Casse-tête n° 2: la tech intouchable

C’est la cible idéale pour les Européens, dont le marché de 450 millions d’habitants est indispensable à la prospérité des géants américains de la technologie, les fameux GAFAM (Google, Apple, Facebook, Amazon, Microsoft). Pourquoi ne pas imposer une taxe à l’entrée pour tous les fournisseurs de données et toutes les plates-formes, sur la base de leur chiffre d’affaires réalisé dans l’Union, ou pays par pays? Certains experts suggèrent même de brandir la menace de les bannir des futurs marchés publics. Soit. Mais attention: Trump est prêt à bondir pour défendre ces multinationales qui, aujourd’hui, assurent un excédent commercial aux Etats-Unis dans le secteur des services.
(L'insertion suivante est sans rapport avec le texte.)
(** * super-regex: regular-expression matching under a deadline

    A shallow embedding of [src/functionTimeout.ts] and [src/index.ts].

    The two source files sit on top of collaborators that are not part of the
    repository: the JavaScript number and exception model, [node:vm]
    (the isolation layer that enforces the deadline), the regular-expression
    engine of ECMAScript, [structuredClone] and the [time-span] stopwatch.
    They are modelled first, each after its published contract, in the
    modules [JS], [NodeVM] and [RegExpEngine].  The repository's own
    functions follow in [FunctionTimeout] and [SuperRegex], one definition
    per source function, with the source's names. *)

From Stdlib Require Import ZArith QArith Qround String Ascii List Bool Lia Sorted.
Import ListNotations.

Close Scope Q_scope.
Local Open Scope string_scope.

(* ------------------------------------------------------------------ *)
(** * JavaScript values the program computes with *)
(* ------------------------------------------------------------------ *)

Module JS.

(** The numbers held by [timeout] and [matchTimeout]: a whole number of
    milliseconds, or [Number.POSITIVE_INFINITY] (their default).  The
    development is about callers that pass such values; a fraction, [NaN]
    or [-Infinity] has no counterpart here.  [Finite z] stands for the
    double of value [z]; arithmetic on it rounds as doubles do
    ([to_double]). *)
Inductive number : Type :=
| Finite (ms : Z)
| PosInfinity.

Definition number_eqb (a b : number) : bool :=
  match a, b with
  | Finite x, Finite y => Z.eqb x y
  | PosInfinity, PosInfinity => true
  | _, _ => false
  end.

(** [Math.min] on two such numbers. *)
Definition Math_min (a b : number) : number :=
  match a, b with
  | Finite x, Finite y => Finite (Z.min x y)
  | Finite x, PosInfinity => Finite x
  | PosInfinity, Finite y => Finite y
  | PosInfinity, PosInfinity => PosInfinity
  end.

(** The double nearest to an integer, ties to even: an integer of magnitude
    below 2^53 is a double; above, a double keeps the 53 leading bits. *)
Definition to_double (z : Z) : Z :=
  let a := Z.abs z in
  if (a <? 2 ^ 53)%Z then z
  else
    let e := (Z.log2 a - 52)%Z in
    let q := (a / 2 ^ e)%Z in
    let r := (a mod 2 ^ e)%Z in
    let half := (2 ^ (e - 1))%Z in
    let q' :=
      if (r <? half)%Z then q
      else if (half <? r)%Z then (q + 1)%Z
      else if Z.even q then q else (q + 1)%Z in
    (Z.sgn z * q' * 2 ^ e)%Z.

(** [a - k] for a finite [k], as doubles subtract: the exact difference
    rounded to the nearest double; IEEE-754 has [Infinity - k = Infinity]. *)
Definition number_sub (a : number) (k : Z) : number :=
  match a with
  | Finite x => Finite (to_double (x - k))
  | PosInfinity => PosInfinity
  end.

(** [Math.ceil] of a stopwatch reading (a rational number of milliseconds). *)
Definition Math_ceil (q : Q) : Z := Qceiling q.

(** A thrown value.  Only the [code] property is ever inspected by the
    program ([error?.code]); [Nullish] stands for a thrown [null] or
    [undefined], on which [?.] yields [undefined]. *)
Inductive thrown : Type :=
| Nullish
| ErrorObject (name : string) (code : option string) (message : string).

(** How a call ends: it returns, it throws, or it never comes back. *)
Inductive completion (A : Type) : Type :=
| Normal (a : A)
| Throw (e : thrown)
| Hang.

Arguments Normal {A} a.
Arguments Throw {A} e.
Arguments Hang {A}.

Definition TypeError (message : string) : thrown :=
  ErrorObject "TypeError" None message.

End JS.
Export JS.

(* ------------------------------------------------------------------ *)
(** * node:vm, the isolation layer *)
(* ------------------------------------------------------------------ *)

Module NodeVM.

(** One execution of a function body: the wall-clock time it needs when
    nobody interrupts it, and how it ends.  [result = Hang] is a body that
    never finishes. *)
Record run (V : Type) : Type := mkRun {
  took : Q;
  result : completion V
}.
Arguments mkRun {V} took result.
Arguments took {V} r.
Arguments result {V} r.

(** The sandbox object handed to [script.runInNewContext].  [None] in
    [returnValue] is JavaScript's [undefined] (an unset property reads as
    [undefined] too).  [invocations] is a ghost history: the [timeout]
    option of every run requested on this context, oldest first. *)
Record context (V : Type) : Type := mkContext {
  functionToRun : option (unit -> run (option V));
  returnValue : option V;
  invocations : list (option number)
}.
Arguments mkContext {V} functionToRun returnValue invocations.
Arguments functionToRun {V} c.
Arguments returnValue {V} c.
Arguments invocations {V} c.

(** [vm.createContext()] *)
Definition createContext {V : Type} : context V :=
  mkContext None None [].

Definition ERR_SCRIPT_EXECUTION_TIMEOUT : thrown :=
  ErrorObject "Error" (Some "ERR_SCRIPT_EXECUTION_TIMEOUT")
              "Script execution timed out.".

Definition ERR_OUT_OF_RANGE : thrown :=
  ErrorObject "RangeError" (Some "ERR_OUT_OF_RANGE")
              "The value of options.timeout is out of range.".

Definition ReferenceError (message : string) : thrown :=
  ErrorObject "ReferenceError" None message.

(** The [timeout] option "must be a strictly positive integer" (Node's
    documentation of [script.runInNewContext]); the implementation checks it
    as an unsigned 32-bit value.  [undefined] switches the deadline off. *)
Definition timeout_in_range (timeout : option number) : bool :=
  match timeout with
  | None => true
  | Some (Finite t) => (1 <=? t)%Z && (t <=? 4294967295)%Z
  | Some PosInfinity => false
  end.

(** Has a body that needs [d] milliseconds overrun the deadline? *)
Definition breached (timeout : option number) (d : Q) : bool :=
  match timeout with
  | None => false
  | Some (Finite t) => negb (Qle_bool d (inject_Z t))
  | Some PosInfinity => false
  end.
Faut-il ouvrir un second front?

Casse-tête n° 3: le dollar, cette menace

On se souvient de la phrase de Mario Draghi, qui avait sauvé le 26 juillet 2012 l’Union européenne et sa monnaie unique de la débâcle engendrée par la crise grecque. «Whatever it takes» (quoi qu’il en coûte) avait lâché celui qui présidait alors la Banque centrale européenne, confirmant qu’il défendrait l’euro par tous les moyens possibles. Le problème, treize ans plus tard, est que Donald Trump veut aussi mener une guerre monétaire. Il veut baisser le cours du dollar. Il a déjà entamé une guérilla avec la Réserve fédérale, hostile à une baisse des taux d’intérêt. Dollar-Euro: c’est l’autre versant de cette guerre commerciale. Or l’on sait que sur les transactions en dollar, les Etats-Unis peuvent toujours appliquer des sanctions extraterritoriales.
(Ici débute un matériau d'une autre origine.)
(** * c10::SymInt: the tagged symbolic integer of c10/core/SymInt.cpp

    A [SymInt] is one signed 64-bit word that either is a concrete integer
    or carries the address of a reference-counted [SymIntNodeImpl].  This
    file embeds the member functions defined in [c10/core/SymInt.cpp]
    ([normalize_symints], [toSymIntNodeImpl], [toSymInt], [guard_int], the
    arithmetic and comparison operators and their [int64_t] overloads) and
    proves properties of them.

    The translation unit is embedded as state-passing code:
    - the words are [Z] with the wrap-around of [int64_t]/[uint64_t]
      written out;
    - the intrusive reference counts live in a finite map from node
      addresses to counts;
    - the virtual [SymIntNodeImpl] interface is a type class, every virtual
      call is recorded in a log together with what it returned;
    - exceptions ([TORCH_CHECK], [TORCH_INTERNAL_ASSERT], failures raised by
      a node) are an explicit outcome, and the destructors that stack
      unwinding runs are written out. *)

From stdpp Require Import gmap strings.

Open Scope Z_scope.

(** ** Machine integers *)

(** [static_cast<uint64_t>] of a mathematical integer. *)
Definition to_u64 (x : Z) : Z := x mod 2 ^ 64.

(** [static_cast<int64_t>]: the two's-complement reading of the low 64 bits. *)
Definition to_i64 (x : Z) : Z := (x + 2 ^ 63) mod 2 ^ 64 - 2 ^ 63.

Definition in_i64 (x : Z) : Prop := - 2 ^ 63 <= x < 2 ^ 63.

(** ** Outcomes of a call *)

Inductive failure : Type :=
| CheckFailed
    (** [TORCH_CHECK(cond)] with [cond] false *)
| InternalAssertFailed (msg : string)
    (** [TORCH_INTERNAL_ASSERT(false, msg)] *)
| NodeFailure (file : string) (line : Z)
    (** a failure raised by a node, carrying the location it was given *)
| Undefined.
    (** no defined behaviour: a call through a null node pointer, a native
        division by zero *)

Inductive outcome (A : Type) : Type :=
| Ok (a : A)
| Fail (e : failure).
Arguments Ok {A} a.
Arguments Fail {A} e.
Casse-tête n° 4: la cohésion européenne

La première réponse à ce sujet viendra le mercredi 9 avril, jour de l’entrée en vigueur des premières hausses des tarifs douaniers américains. Ce jour-là, quelques heures plus tôt, les 27 pays membres de l’UE doivent discuter des contre-mesures aux tarifs de Trump sur l’acier et l’aluminium. Seront-ils unis? Ce secteur concerne 26 milliards d’euros d’exportations de l’UE et entraînera 6,5 milliards d’euros de nouveaux droits de douane. Les contre-mesures seront mises en œuvre entre le 15 avril et le 15 mai. L’enjeu du calendrier est décisif: tous les regards se tournent vers les deux dirigeants européens les plus proches de Trump, Giorgia Meloni (Italie) et Viktor Orban (Hongrie).
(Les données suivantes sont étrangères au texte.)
(** *** Construction *)

(** [loadAccountMap]: the map read from the account file. *)
Definition loadAccountMap (sys : System) (accountFilePath : string)
    : gmap string string + error :=
  match os_Open sys accountFilePath with
  | inr err => inr err
  | inl file => json_Decode sys file
  end.

(** One iteration of the seeding loop of [NewClient]. *)
Definition seedAccount (account address : string) (client : Client)
    : Client :=
  let '(balance, err) := getBalance client address in
  let client := match err with
                | Some e => log_Debug e client
                | None => client
                end in
  set_accountBalance account balance client.

Definition seedOver (order : list (string * string)) (client : Client)
    : Client :=
  foldl (λ client entry, seedAccount entry.1 entry.2 client) client order.

(** [NewClient], up to the two [go] statements that start the notifier and
    the watcher. *)
Definition NewClient (sys : System)
    (host walletDir accountFilePath logDir : string) : Client + error :=
  match os_Stat sys accountFilePath with
  | inr err => inr err
  | inl stat =>
    if negb (IsRegular stat) then inr ErrNotValidAccountFile
    else
      match loadAccountMap sys accountFilePath with
      | inr err => inr err
      | inl accounts =>
        match os_Stat sys walletDir with
        | inr _ => inr ErrNotDirectory
        | inl stat =>
          if negb (IsDir stat) then inr ErrNotDirectory
          else
            match rpc_Dial sys host with
            | inr err => inr err
            | inl conn =>
              match os_OpenFile sys (filepath_Join sys logDir "eth.log") with
              | Some err => inr err
              | None =>
                  let client :=
                    mkClient conn accounts ∅ notifier.New [] [] in
                  inl (seedOver (map_to_list (accountAddressMap client))
                         client)
              end
            end
        end
      end
  end.

(** *** Queries *)

Definition GetAddress (client : Client) (account : string)
    : string * option error :=
  match accountAddressMap client !! account with
  | None => ("", Some ErrAccountNotFound)
  | Some address => (address, None)
  end.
Casse-tête n° 5: la coercition, du jamais vu

Jamais utilisé, ou presque: adopté définitivement en octobre 2023, l’instrument de coercition constitue la bombe atomique de l’arsenal commercial européen. Une fois activé, il permet des contre-mesures contre un pays tiers, notamment un large éventail de restrictions liées au commerce, aux investissements et au financement. La Lituanie a été le premier pays de l’UE à y recourir, pour riposter aux mesures de rétorsion chinoises prises à partir de 2021 pour s’opposer à de nouveaux accords signés entre Vilnius et Taïwan. Problème: l’impact de cette arme commerciale «nucléaire» sur les économies européennes reste flou. Ce qui est le problème de la dissuasion en matière de défense: une arme entretenue pour ne jamais être utilisée.